Whether cutting costs or headcount, offering supply chain insights, or giving advice on “continuous improvement,” facility employees who have endured (survived) consultants over the years are familiar with these programs and often refer to them as “the flavor of the month.” That is how it was when Elmer’s process plant looked to apply “lean manufacturing” to its processes.
Yet another square peg aiming to fill an incompatible hole, “lean” practices were made famous by Toyota, where the concept became highly refined. Its success at lean manufacturing spawned numerous experts and consultants eager to guide new padawans in their discipline. But how can such concepts and practices apply to processing plants?
At Toyota, these concepts became vital to the efficient and error-free assembly of 20,000 parts from disparate supply chains into high-quality automobiles. However, Elmer’s plant had only two feedstocks and four products. In addition, automotive manufacturing employs many individuals and/or robots on vast and complex assembly lines, while process plants such as Elmer’s operate more like airplanes, with only a few people in the cockpit and a few attendants in the cabin. Crew size is dictated more by safety and handling upsets than actual labor required. What if any “lean” concepts apply?
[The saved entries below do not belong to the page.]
(** * Transfer-SOL Blink handlers: a shallow embedding and its properties

    The repository holds four near-identical copies of one Next.js route
    ([GET], [OPTIONS], [POST] and the local helper [prepareTransaction]):

    - [src/app/api/transfer-sol/route.ts]           (module [RouteTs]),
    - the first document of [route.tsx]             (module [RouteTsxStatic]),
    - the second document of [route.tsx]            (module [RouteTsx]),
    - the file with [verifyTransferInstruction]     (module [RouteHelper]).

    JavaScript numbers are IEEE-754 binary64 values, taken from the
    executable specification [SpecFloat]; strings are byte strings (the
    UTF-8 encoding of the JavaScript string).  The Solana SDK is an external
    collaborator: it enters as an interface ([Web3]) whose operations may
    throw, and the handlers record every call they make to it. *)

From Stdlib Require Import ZArith NArith List String Ascii Bool Lia.
From Stdlib Require Import Strings.Byte.
From Stdlib Require Import Floats.SpecFloat.
Import ListNotations.

Local Open Scope list_scope.
Local Open Scope string_scope.

(* ===================================================================== *)
(** * JavaScript numbers and [Number(string)] *)
(* ===================================================================== *)

Module JS.

(** A JavaScript number: binary64, one NaN. *)
Definition number : Type := spec_float.

Definition prec : Z := 53%Z.
Definition emax : Z := 1024%Z.

Definition NaN : number := S754_nan.
Definition Infinity : number := S754_infinity false.
Definition pos_zero : number := S754_zero false.

(** An integer as a number (round to nearest, ties to even). *)
Definition of_Z (z : Z) : number := binary_normalize prec emax z 0%Z false.

(** [x * y] *)
Definition mul (x y : number) : number := SFmul prec emax x y.

Definition is_nan (x : number) : bool :=
  match x with S754_nan => true | _ => false end.

Definition is_zero (x : number) : bool :=
  match x with S754_zero _ => true | _ => false end.

Definition is_negative (x : number) : bool :=
  match x with
  | S754_finite true _ _ | S754_infinity true => true
  | _ => false
  end.

Definition is_infinite (x : number) : bool :=
  match x with S754_infinity _ => true | _ => false end.

(** ToBoolean on a number: [NaN], [+0] and [-0] are falsy. *)
Definition number_truthy (x : number) : bool :=
  negb (is_nan x || is_zero x).

(** ** StringToNumber (ECMA-262, 7.1.4.1.1) *)

Definition chars (s : string) : list ascii := list_ascii_of_string s.

Definition is_digit (c : ascii) : bool :=
  let n := nat_of_ascii c in (48 <=? n)%nat && (n <=? 57)%nat.

Definition digit_val (c : ascii) : Z := (Z.of_nat (nat_of_ascii c) - 48)%Z.

(** Value of a digit in base 16, 8 or 2; [None] when [c] is no such digit. *)
Definition radix_digit (radix : Z) (c : ascii) : option Z :=
  let n := Z.of_nat (nat_of_ascii c) in
  let v :=
    (if (48 <=? n) && (n <=? 57) then n - 48
     else if (97 <=? n) && (n <=? 102) then n - 87
     else if (65 <=? n) && (n <=? 70) then n - 55
     else 16)%Z in
  if (v <? radix)%Z then Some v else None.

(** White space and line terminators, as UTF-8 byte sequences: TAB, LF, VT,
    FF, CR, SP, U+00A0, U+1680, U+2000..U+200A, U+2028, U+2029, U+202F,
    U+205F, U+3000 and U+FEFF. *)
Definition byte_of (c : ascii) : nat := nat_of_ascii c.

Definition ws3 (a b c : nat) : bool :=
  match a, b with
  | 225, 154 => (c =? 128)%nat
  | 226, 128 => ((128 <=? c) && (c <=? 138) || (c =? 168) || (c =? 169)
                 || (c =? 175))%nat
  | 226, 129 => (c =? 159)%nat
  | 227, 128 => (c =? 128)%nat
  | 239, 187 => (c =? 191)%nat
  | _, _ => false
  end.

Definition ws1 (a : nat) : bool :=
  ((9 <=? a) && (a <=? 13) || (a =? 32))%nat.

Fixpoint skip_ws (fuel : nat) (l : list ascii) : list ascii :=
  match fuel with
  | O => l
  | S fuel' =>
    match l with
    | a :: t =>
      if ws1 (byte_of a) then skip_ws fuel' t
      else match t with
           | b :: t' =>
             if ((byte_of a =? 194) && (byte_of b =? 160))%nat
             then skip_ws fuel' t'
             else match t' with
                  | c :: t'' =>
                    if ws3 (byte_of a) (byte_of b) (byte_of c)
                    then skip_ws fuel' t'' else l
                  | [] => l
                  end
           | [] => l
           end
    | [] => l
    end
  end.

(** The same from the right end, on the reversed list. *)
Fixpoint skip_ws_rev (fuel : nat) (l : list ascii) : list ascii :=
  match fuel with
  | O => l
  | S fuel' =>
    match l with
    | a :: t =>
      if ws1 (byte_of a) then skip_ws_rev fuel' t
      else match t with
           | b :: t' =>
             if ((byte_of b =? 194) && (byte_of a =? 160))%nat
             then skip_ws_rev fuel' t'
             else match t' with
                  | c :: t'' =>
                    if ws3 (byte_of c) (byte_of b) (byte_of a)
                    then skip_ws_rev fuel' t'' else l
                  | [] => l
                  end
           | [] => l
           end
    | [] => l
    end
  end.

Definition trim (l : list ascii) : list ascii :=
  let l1 := skip_ws (List.length l) l in
  rev (skip_ws_rev (List.length l1) (rev l1)).

(** Leading decimal digits: their value, their count, and the rest. *)
Fixpoint take_digits (acc : Z) (n : Z) (l : list ascii) : Z * Z * list ascii :=
  match l with
  | c :: t =>
    if is_digit c then take_digits (10 * acc + digit_val c)%Z (n + 1)%Z t
    else (acc, n, l)
  | [] => (acc, n, l)
  end.

(** [m * 10^e] rounded once to binary64, with sign [neg]. *)
Definition of_decimal (neg : bool) (m : Z) (e : Z) : number :=
  match m with
  | Zpos p =>
    match e with
    | Zneg k =>
      SFdiv prec emax (S754_finite neg p 0%Z)
                      (S754_finite false (Pos.pow 10 k) 0%Z)
    | _ => binary_normalize prec emax
             (if neg then - (m * 10 ^ e) else m * 10 ^ e)%Z 0 false
    end
  | _ => S754_zero neg
  end.

(** ExponentPart_opt followed by the end of the input. *)
Definition exponent_part (l : list ascii) : option Z :=
  match l with
  | [] => Some 0%Z
  | c :: t =>
    if (nat_of_ascii c =? 101)%nat || (nat_of_ascii c =? 69)%nat then
      let '(neg, t1) :=
        match t with
        | s :: t' =>
          if (nat_of_ascii s =? 45)%nat then (true, t')
          else if (nat_of_ascii s =? 43)%nat then (false, t')
          else (false, t)
        | [] => (false, t)
        end in
      match take_digits 0%Z 0%Z t1 with
      | (v, n, []) => if (0 <? n)%Z then Some (if neg then - v else v)%Z else None
      | _ => None
      end
    else None
  end.

(** StrUnsignedDecimalLiteral, to the end of the input. *)
Definition unsigned_decimal (neg : bool) (l : list ascii) : number :=
  if list_eq_dec ascii_dec l (chars "Infinity") then S754_infinity neg
  else
    let '(ip, ni, r1) := take_digits 0%Z 0%Z l in
    let '(m, nf, r2) :=
      match r1 with
      | c :: t => if (nat_of_ascii c =? 46)%nat then
                    let '(m, nf, r2) := take_digits ip 0%Z t in (m, nf, r2)
                  else (ip, 0%Z, r1)
      | [] => (ip, 0%Z, r1)
      end in
    if (0 <? ni + nf)%Z then
      match exponent_part r2 with
      | Some e => of_decimal neg m (e - nf)%Z
      | None => NaN
      end
    else NaN.

(** Digits of a NonDecimalIntegerLiteral, to the end of the input. *)
Fixpoint radix_digits (radix : Z) (acc : Z) (l : list ascii) : option Z :=
  match l with
  | [] => Some acc
  | c :: t =>
    match radix_digit radix c with
    | Some v => radix_digits radix (radix * acc + v)%Z t
    | None => None
    end
  end.

Definition non_decimal (l : list ascii) : option number :=
  match l with
  | z :: x :: ((d :: _) as ds) =>
    if (nat_of_ascii z =? 48)%nat then
      let radix :=
        match nat_of_ascii x with
        | 120 | 88 => Some 16%Z
        | 111 | 79 => Some 8%Z
        | 98 | 66 => Some 2%Z
        | _ => None
        end%nat in
      match radix with
      | Some r => Some match radix_digits r 0%Z ds with
                       | Some v => of_Z v
                       | None => NaN
                       end
      | None => None
      end
    else None
  | _ => None
  end.

(** ToNumber on a string. *)
Definition StringToNumber (s : string) : number :=
  match trim (chars s) with
  | [] => pos_zero
  | (c :: t) as l =>
    match non_decimal l with
    | Some x => x
    | None =>
      if (nat_of_ascii c =? 45)%nat then unsigned_decimal true t
      else if (nat_of_ascii c =? 43)%nat then unsigned_decimal false t
      else unsigned_decimal false l
    end
  end.

(** [Number(x)] for [x : string | null]: [null] converts to [+0]. *)
Definition Number (x : option string) : number :=
  match x with
  | Some s => StringToNumber s
  | None => pos_zero
  end.

End JS.

(* ===================================================================== *)
(** * JSON values, [JSON.stringify], ToBoolean *)
(* ===================================================================== *)

Module Json.

#[local] Unset Elimination Schemes.

(** What [JSON.parse] (and so [req.json()]) can return.  An object is the
    list of its own properties, looked up by first match. *)
Inductive value : Type :=
| JNull
| JBool (b : bool)
| JNumber (x : JS.number)
| JString (s : string)
| JArray (items : list value)
| JObject (fields : list (string * value)).

(** What a property read or a nullable API hands to the code. *)
Inductive jsval : Type :=
| Undefined
| Val (v : value).

(** ToBoolean: [!x] is [negb (truthy x)]. *)
Definition truthy (x : jsval) : bool :=
  match x with
  | Undefined | Val JNull => false
  | Val (JBool b) => b
  | Val (JNumber n) => JS.number_truthy n
  | Val (JString s) => negb (String.eqb s "")
  | Val (JArray _) | Val (JObject _) => true
  end.

Fixpoint assoc {A : Type} (k : string) (l : list (string * A)) : option A :=
  match l with
  | [] => None
  | (k', v) :: t => if String.eqb k k' then Some v else assoc k t
  end.

(** [o.name] for a parsed JSON value [o]: [None] is the TypeError of a
    property read on [null]; primitives and arrays have no such property. *)
Definition get_property (o : value) (name : string) : option jsval :=
  match o with
  | JNull => None
  | JObject fields =>
    Some match assoc name fields with
         | Some v => Val v
         | None => Undefined
         end
  | _ => Some Undefined
  end.

(** A nullable string ([string | null]) as a value. *)
Definition of_nullable (s : option string) : jsval :=
  match s with
  | Some s => Val (JString s)
  | None => Val JNull
  end.

(** The JSON documents the handlers serialise: strings, booleans, arrays
    and objects in property order. *)
Inductive doc : Type :=
| DString (s : string)
| DBool (b : bool)
| DArray (items : list doc)
| DObject (fields : list (string * doc)).

(** [d.name] on such a document. *)
Definition field (name : string) (d : doc) : option doc :=
  match d with
  | DObject fields => assoc name fields
  | _ => None
  end.

Definition hex_digit (n : nat) : ascii :=
  ascii_of_nat (if (n <? 10)%nat then 48 + n else 87 + n).

(** QuoteJSONString, one code unit at a time. *)
Definition quote_char (c : ascii) : string :=
  let n := nat_of_ascii c in
  match n with
  | 8 => "\b"
  | 9 => "\t"
  | 10 => "\n"
  | 12 => "\f"
  | 13 => "\r"
  | 34 => String "\"%char (String c "")
  | 92 => "\\"
  | _ => if (n <? 32)%nat
         then "\u00" ++ String (hex_digit (n / 16)) (String (hex_digit (n mod 16)) "")
         else String c ""
  end%nat.

Fixpoint quote_body (s : string) : string :=
  match s with
  | EmptyString => ""
  | String c t => quote_char c ++ quote_body t
  end.

Definition dquote : string := String (ascii_of_nat 34) "".

Definition quote (s : string) : string := dquote ++ quote_body s ++ dquote.

(** [JSON.stringify] without indentation. *)
Fixpoint stringify (d : doc) : string :=
  match d with
  | DString s => quote s
  | DBool b => if b then "true" else "false"
  | DArray items =>
    let fix go (first : bool) (l : list doc) : string :=
      match l with
      | [] => ""
      | x :: t => (if first then "" else ",") ++ stringify x ++ go false t
      end in
    "[" ++ go true items ++ "]"
  | DObject fields =>
    let fix go (first : bool) (l : list (string * doc)) : string :=
      match l with
      | [] => ""
      | (k, x) :: t =>
        (if first then "" else ",") ++ quote k ++ ":" ++ stringify x ++ go false t
      end in
    "{" ++ go true fields ++ "}"
  end.

End Json.

(* ===================================================================== *)
(** * URLs *)
(* ===================================================================== *)

Module Url.

(** A parsed absolute URL with an authority and no credentials (a
    [Request] never carries credentials in its URL).  [protocol] ends in
    [":"], [host] includes the port, [search] and [hash] are empty or start
    with ["?"] and ["#"]. *)
Record URL : Type := {
  protocol : string;
  host : string;
  pathname : string;
  search : string;
  hash : string
}.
To explain how lean manufacturing works, it’s best to look at the five Japanese words and phrases that all begin with the letter “S” when spelled in a western alphabet, and form “5S”, a foundational tenet of lean manufacturing. These five words and phrases are: sort, set-in-order, shine, standardize and sustain. On an assembly line, a randomly cluttered workstation can slow down or stop the line when a part can’t be found, or an incorrect or incompatible part might be installed in error. Mistakes on the assembly line might not be corrected before a product is sold, leading to costly and embarrassing recalls.
In a continuous process plant such as Elmer’s, instrument maintenance must wait for a plant outage or “turnaround.” When demand is strong, the cost of downtime is extraordinary, so one could make the best use of the outage by planning, prioritizing, and palletizing (sort and set-in-order) all the jobs waiting due to a shutdown—something Elmer’s plant was already doing. But extensive planning and palletizing was derailed by “found work.”
Much of the manufacturing process takes place inside opaque pipes, vessels, compressors and reactors, and limited instrumentation grants a myopic view of what’s going on inside. Even if Elmer’s could correctly surmise, “I think we have some broken filter elements,” it wasn’t possible to know if it was one or 100, or how difficult it would be to make repairs.
Elmer’s digital networks—Foundation Fieldbus and HART multiplexers—provided insights into the opaque control valve bodies and actuators. Modern positioners provide data that might only be available during an outage, increasing the opportunity to be ready with parts and supplies if an outage is scheduled. Elmer’s could monitor certain control valves for alerts or “triggered data”—information gathered after a configured event such as excessive travel deviation. However, interpreting and prioritizing device alerts, control valves, in this case, was complex. The effort to sort and set-in-order”—to prioritize—needed more resources.
The “flavor of the month” can become a nuisance if its roots aren’t in the process industries. Can you use such canned practices to improve utilization of the vast device data available? When you’re “staffed to run,” sorting through pages of device diagnostics is rare, as daily issues emerge to steal your attention. If you feel you’re being bludgeoned with mostly incompatible continuous improvement dogma, see if you can’t use the program to leverage some help with assimilating and digesting all your digital data.